Holding BraveSpace® together has fundamental principles:

  1. Somatic Research:  We notice the sensations, emotions, images, and movements that we can perceive in our bodies.  We collect this data without jumping to conclusions about its meaning or significance prematurely.  Simultaneously, we recognize the truth of the body cannot be manipulated away by our minds.
  2. De-shaming:  We recognize our bodies as nature, both wild and civilized.  We suspend judgement in order to openly witness ourselves and each other.  While we mindfully choose our actions, we release the need to control our experience, asking of our bodies and each other’s bodies what is being revealed through our perceptions.
  3. Trans-formation:  We recognize that our movements and personalities are comprised of patterns that take form in our bodies and behaviors, and that change in these patterns is often uncomfortable.  We are willing to change our form and invite discomfort in order to grow in alignment with purpose, truth, and community.  We simultaneously seek to avoid injury to self, other, and world.
  4. Improvisation:  We invite awe and wonder as we inhabit the mysterious gap between knowing and not knowing.  We allow truth to emerge through us and recognize power as the ability to be with what is.
  5. Response-ability:  We reposition ourselves in relation to others and the world in each moment seeking our consensual place of belonging.  If we become overwhelmed, frozen, or otherwise unable to respond we do our best to speak to it openly and honestly.  We do not attempt to control others’ actions in order to avoid shifting our own relationship to the external world, although we may share our perspectives and invite change.
  6. Heart-Centeredness:  We recognize our hearts as portals to spirit and communal consciousness, with the potential to guide us through the limitations of our minds and individual identities.  We embody qualities of unconditional love, healing presence, innate harmony, and compassion by calling our attention and energy back to our hearts and to the communal heart.
  7. Tensegrity:  We recognize tensional integrity as a systemic property of our physical bodies in space and also of the interpersonal and spiritual realms we inhabit together.  We value and hold the tension of opposites as a necessary and healthy aspect of consciousness, and as a key to improvisational emergence.
  8. Risk:  We recognize life as a place of inherent mortality and choose in BraveSpace the risk of intimacy with ourselves, each other, and the divine, knowing that none of us will complete our journey on this planet alive.  We embrace fear without being led by it.

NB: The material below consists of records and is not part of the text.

(** * DRRN-pytorch: the training orchestration of [main.py]

    A shallow embedding of [main.py] (learning-rate schedule, per-batch
    optimisation step with gradient clipping, checkpointing and resume) and
    the properties its specification states about it.

    - Python [int] is [Z]; Python [float] is IEEE binary64, taken from
      [SpecFloat] ([prec = 53], [emax = 1024]) with round-to-nearest-even.
    - Python exceptions are an explicit [Raise] outcome.
    - The network, the loss, [clip_grad_norm], the SGD update and the data
      loader are opaque collaborators: section variables.
    - The file system is a finite map from paths to nodes; [print] appends
      to a list of lines. *)

From Stdlib Require Import ZArith QArith Qpower Qfield Qround Lia Bool List FinFun.
From Stdlib Require Import Floats.SpecFloat.
From stdpp Require Import gmap strings pretty.

Local Open Scope Z_scope.

(** ** Outcomes of Python expressions *)

Inductive exn : Set :=
| ZeroDivisionError      (* [a // 0], [x / 0.0] *)
| OverflowError          (* [float ** int] out of range, [int] too large for a float *)
| IndexError             (* [l[0]] on an empty list *)
| NoGPUFound             (* [Exception("No GPU found, please run without --cuda")] *)
| FileNotFoundError      (* [torch.load] of a path that is not there *)
| IsADirectoryError      (* [torch.load] of a directory *)
| UnpicklingError.       (* [torch.load] of a file that is no pickle *)

Inductive result (A : Type) : Type :=
| Ok (a : A)
| Raise (e : exn).
Arguments Ok {A} a.
Arguments Raise {A} e.

Definition rbind {A B} (r : result A) (k : A -> result B) : result B :=
  match r with
  | Ok a => k a
  | Raise e => Raise e
  end.

(** ** binary64 *)

Module F64.

Definition prec : Z := 53.
Definition emax : Z := 1024.

Definition mul : spec_float -> spec_float -> spec_float := SFmul prec emax.
Definition div : spec_float -> spec_float -> spec_float := SFdiv prec emax.
Definition valid : spec_float -> bool := valid_binary prec emax.

Definition is_zero (x : spec_float) : bool :=
  match x with S754_zero _ => true | _ => false end.

(** [0.0 < x] *)
Definition is_positive (x : spec_float) : bool := SFltb (S754_zero false) x.

(** A finite number with a full 53-bit significand. *)
Definition normal (x : spec_float) : bool :=
  match x with
  | S754_finite _ m _ => Zpos (digits2_pos m) =? prec
  | _ => false
  end.

Definition zero : spec_float := S754_zero false.
Definition one : spec_float := S754_finite false 4503599627370496 (-52).
Definition two : spec_float := S754_finite false 4503599627370496 (-51).
Definition half : spec_float := S754_finite false 4503599627370496 (-53).
(** The doubles nearest to 0.1 and 0.01, the defaults of [--lr] and [--clip],
    and to 0.05 and 0.025. *)
Definition c0_1 : spec_float := S754_finite false 7205759403792794 (-56).
Definition c0_01 : spec_float := S754_finite false 5764607523034235 (-59).
Definition c0_05 : spec_float := S754_finite false 7205759403792794 (-57).
Definition c0_025 : spec_float := S754_finite false 7205759403792794 (-58).
(** [1e-4], the default of [--weight-decay], and [0.9], of [--momentum]. *)
Definition c1em4 : spec_float := S754_finite false 7378697629483821 (-66).
Definition c0_9 : spec_float := S754_finite false 8106479329266893 (-53).

(** The rational a float stands for (0 for the infinities and NaN). *)
Definition to_Q (x : spec_float) : Q :=
  match x with
  | S754_finite s m e =>
      let v := (inject_Z (Zpos m) * Qpower 2 e)%Q in
      if s then (- v)%Q else v
  | _ => 0%Q
  end.

(** The same significand one binade down or up. *)
Definition halve (x : spec_float) : spec_float :=
  match x with
  | S754_finite s m e => S754_finite s m (e - 1)
  | _ => x
  end.

End F64.

(** ** Python arithmetic used by [main.py] *)

(** [a // b] on [int]: floor division, [ZeroDivisionError] on [b = 0]. *)
Definition py_floordiv (a b : Z) : result Z :=
  if b =? 0 then Raise ZeroDivisionError else Ok (a / b).

(** [a % b] on [int]. *)
Definition py_mod (a b : Z) : result Z :=
  if b =? 0 then Raise ZeroDivisionError else Ok (a mod b).

(** [float(q)] raises when [q] rounds to a magnitude of [2^1024] or more. *)
Definition int_too_large_for_float (q : Z) : bool :=
  2 ^ 1024 - 2 ^ 970 <=? Z.abs q.

(** [0.5 ** q] for an [int] [q]: the exponent is first converted to a float,
    then C's [pow] is called; [2^-q] is a double for [-1023 <= q <= 1074]
    (subnormal from 1023 on), rounds to [0.0] above, and is out of range
    (errno [ERANGE], which Python turns into [OverflowError]) below. *)
Definition py_pow_half (q : Z) : result spec_float :=
  if int_too_large_for_float q then Raise OverflowError
  else if q <=? -1024 then Raise OverflowError
  else if q <=? 1022 then Ok (S754_finite false 4503599627370496 (-52 - q))
  else if q <=? 1074 then Ok (S754_finite false (Z.to_pos (2 ^ (1074 - q))) (-1074))
  else Ok (S754_zero false).

(** [x * y] on floats never raises. *)
Definition py_fmul (x y : spec_float) : spec_float := F64.mul x y.

(** [x / y] on floats: [ZeroDivisionError] when [y] is [0.0] or [-0.0]. *)
Definition py_fdiv (x y : spec_float) : result spec_float :=
  if F64.is_zero y then Raise ZeroDivisionError else Ok (F64.div x y).

(** ** Command-line options: the global [opt] *)

Record options : Type := {
  batchSize : Z;
  nEpochs : Z;
  lr : spec_float;
  step : Z;
  cuda : bool;
  resume : string;
  start_epoch : Z;
  clip : spec_float;
  threads : Z;
  momentum : spec_float;
  weight_decay : spec_float;
  pretrained : string;
  seed : option Z
}.

(** argparse's defaults. *)
Definition default_options : options := {|
  batchSize := 128; nEpochs := 50; lr := F64.c0_1; step := 5; cuda := false;
  resume := ""; start_epoch := 1; clip := F64.c0_01; threads := 1;
  momentum := F64.c0_9; weight_decay := F64.c1em4; pretrained := "";
  seed := None
|}.

Definition set_seed (o : options) (s : Z) : options := {|
  batchSize := batchSize o; nEpochs := nEpochs o; lr := lr o; step := step o;
  cuda := cuda o; resume := resume o; start_epoch := start_epoch o;
  clip := clip o; threads := threads o; momentum := momentum o;
  weight_decay := weight_decay o; pretrained := pretrained o;
  seed := Some s
|}.

Definition set_start_epoch (o : options) (e : Z) : options := {|
  batchSize := batchSize o; nEpochs := nEpochs o; lr := lr o; step := step o;
  cuda := cuda o; resume := resume o; start_epoch := e;
  clip := clip o; threads := threads o; momentum := momentum o;
  weight_decay := weight_decay o; pretrained := pretrained o;
  seed := seed o
|}.

Definition set_nEpochs (o : options) (n : Z) : options := {|
  batchSize := batchSize o; nEpochs := n; lr := lr o; step := step o;
  cuda := cuda o; resume := resume o; start_epoch := start_epoch o;
  clip := clip o; threads := threads o; momentum := momentum o;
  weight_decay := weight_decay o; pretrained := pretrained o;
  seed := seed o
|}.

Definition set_resume (o : options) (p : string) : options := {|
  batchSize := batchSize o; nEpochs := nEpochs o; lr := lr o; step := step o;
  cuda := cuda o; resume := p; start_epoch := start_epoch o;
  clip := clip o; threads := threads o; momentum := momentum o;
  weight_decay := weight_decay o; pretrained := pretrained o;
  seed := seed o
|}.

Definition set_step (o : options) (n : Z) : options := {|
  batchSize := batchSize o; nEpochs := nEpochs o; lr := lr o; step := n;
  cuda := cuda o; resume := resume o; start_epoch := start_epoch o;
  clip := clip o; threads := threads o; momentum := momentum o;
  weight_decay := weight_decay o; pretrained := pretrained o;
  seed := seed o
|}.

(** ** The learning-rate schedule *)

(** [lr = opt.lr * (0.5 ** (epoch // opt.step))]; the [optimizer] argument
    of the source is not used by the body. *)
Definition adjust_learning_rate (opt : options) (epoch : Z) : result spec_float :=
  rbind (py_floordiv epoch (step opt)) (fun q =>
  rbind (py_pow_half q) (fun p =>
  Ok (py_fmul (lr opt) p))).

(** The spec's wording of the schedule, [lr0 * 0.5^floor((epoch-1)/S)]:
    the floor of the rational quotient, then the same float product. *)
Definition floor_quot (a b : Z) : Z := Qfloor (inject_Z a / inject_Z b).

Definition schedule_spec (lr0 : spec_float) (S epoch : Z) : result spec_float :=
  rbind (py_pow_half (floor_quot (epoch - 1) S)) (fun p => Ok (py_fmul lr0 p)).

(** ** Checkpoint paths *)

(** ["model/" + "model_epoch_{}.pth".format(epoch)] *)
Definition model_out_path (epoch : Z) : string :=
  "model/" +:+ ("model_epoch_" +:+ pretty epoch +:+ ".pth").

(** [range(a, b)] over [int]. *)
Definition py_range (a b : Z) : list Z :=
  map (fun i => a + Z.of_nat i) (seq 0 (Z.to_nat (b - a))).

(** A [str] is true in a condition when it is not empty. *)
Definition py_truthy (s : string) : bool :=
  match s with EmptyString => false | String _ _ => true end.

(** The optimizer's parameter groups: the dict entries the loop touches. *)
Record param_group : Type := {
  pg_lr : spec_float;
  pg_momentum : spec_float;
  pg_weight_decay : spec_float
}.

(** [param_group["lr"] = lr] *)
Definition set_lr (v : spec_float) (g : param_group) : param_group :=
  {| pg_lr := v; pg_momentum := pg_momentum g; pg_weight_decay := pg_weight_decay g |}.

(** ** A small instance of the collaborators

    Weights, gradients, momenta and batches are integers: the gradient of a
    batch [b] at weights [w] is [w - b], clipping leaves it alone, and the
    update keeps a running sum of gradients as its momentum. *)

Definition toy_forward_backward (w b : Z) : spec_float * Z := (F64.one, w - b).
Definition toy_clip_grad_norm (g : Z) (max_norm : spec_float) : Z := g.
Definition toy_sgd_step (gs : list param_group) (mom w g : Z) : Z * Z :=
  (mom + g, w - (mom + g)).
(** The same without momentum. *)
Definition toy_sgd_plain (gs : list param_group) (mom w g : Z) : Z * Z :=
  (mom, w - g).

Definition toy_orders (k : nat) : list Z := [Z.of_nat k; 7; 11].

Section Orchestrator.

(** *** Collaborators *)

Context {Weights Grads Momenta Batch : Type}.

(** [loss = criterion(model(input), target); optimizer.zero_grad();
    loss.backward()]: the loss and the fresh gradients. *)
Variable forward_backward : Weights -> Batch -> spec_float * Grads.
(** [nn.utils.clip_grad_norm(model.parameters(), clip)] *)
Variable clip_grad_norm : Grads -> spec_float -> Grads.
(** [optimizer.step()]: SGD with momentum and weight decay. *)
Variable sgd_step :
  list param_group -> Momenta -> Weights -> Grads -> Momenta * Weights.
(** The state of a newly built [optim.SGD]: no momentum buffers. *)
Variable no_momenta : Momenta.

Record Model : Type := {
  weights : Weights;      (* state_dict() *)
  training : bool         (* set by model.train() *)
}.

Record Optimizer : Type := {
  param_groups : list param_group;
  momenta : Momenta
}.

(** [DataLoader(..., shuffle=True)]: every pass over the loader yields the
    batches in an order of its own; [order k] is the [k]-th pass. *)
Record DataLoader : Type := {
  order : nat -> list Batch;
  pass : nat
}.

(** *** The world: files, console, and the calls made to collaborators *)

(** The dict [{"epoch": epoch, "model": model}] that [torch.save] pickles. *)
Record checkpoint : Type := {
  ck_epoch : Z;
  ck_model : Model
}.

Inductive node : Type :=
| Dir
| File (pickled : option checkpoint).   (* [None]: a file that is no checkpoint *)

(** Console lines; the text is the format string of the source. *)
Inductive line : Type :=
| LOpt (o : options)                       (* print(opt) *)
| LRandomSeed (s : Z)                      (* "Random Seed: ", opt.seed *)
| LLoadingDatasets                         (* "===> Loading datasets" *)
| LBuildingModel                           (* "===> Building model" *)
| LSettingGPU                              (* "===> Setting GPU" *)
| LLoadingCheckpoint (p : string)          (* "===> loading checkpoint: {}" *)
| LNoCheckpointFound (p : string)          (* "===> no checkpoint found at {}" *)
| LLoadModel (p : string)                  (* "===> load model {}" *)
| LNoModelFound (p : string)               (* "===> no model found at {}" *)
| LSettingOptimizer                        (* "===> Setting Optimizer" *)
| LTraining                                (* "===> Training" *)
| LEpochLr (epoch : Z) (v : spec_float)    (* "Epoch={}, lr={}" *)
| LProgress (epoch iteration total : Z) (loss : spec_float)
                                           (* "===> {} Epoch[{}]({}/{}): Loss: {:.10f}" *)
| LCheckpointSaved (p : string).           (* "Checkpoint saved to {}" *)

Inductive call : Type :=
| CClipGradNorm (g : Grads) (max_norm : spec_float)
| CStep (groups : list param_group) (g : Grads).

Record world : Type := {
  fs : gmap string node;
  stdout : list line;
  calls : list call
}.

(** *** Computations: a world in, an outcome and a world out *)

Definition M (A : Type) : Type := world -> result A * world.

  9. Eros:  We recognize our bodies are charged with a force of life that is inherently erotic and which manifests differently for each of us.  We celebrate our pleasure, vitality, and longing by meeting masculine and feminine dynamics within ourselves.  In BraveSpace we direct sexual energy that may wish to fixate physically on others into making love with spirit in its many forms.
  10. Interbeing:  We recognize that we are simultaneously individual and collectively conscious beings in concert with an animate world.  We attune to and contribute to communal fields of consciousness by noting our own values and preferences, voicing and moving them as they are given to us to share, and being willing to release them to impermanence.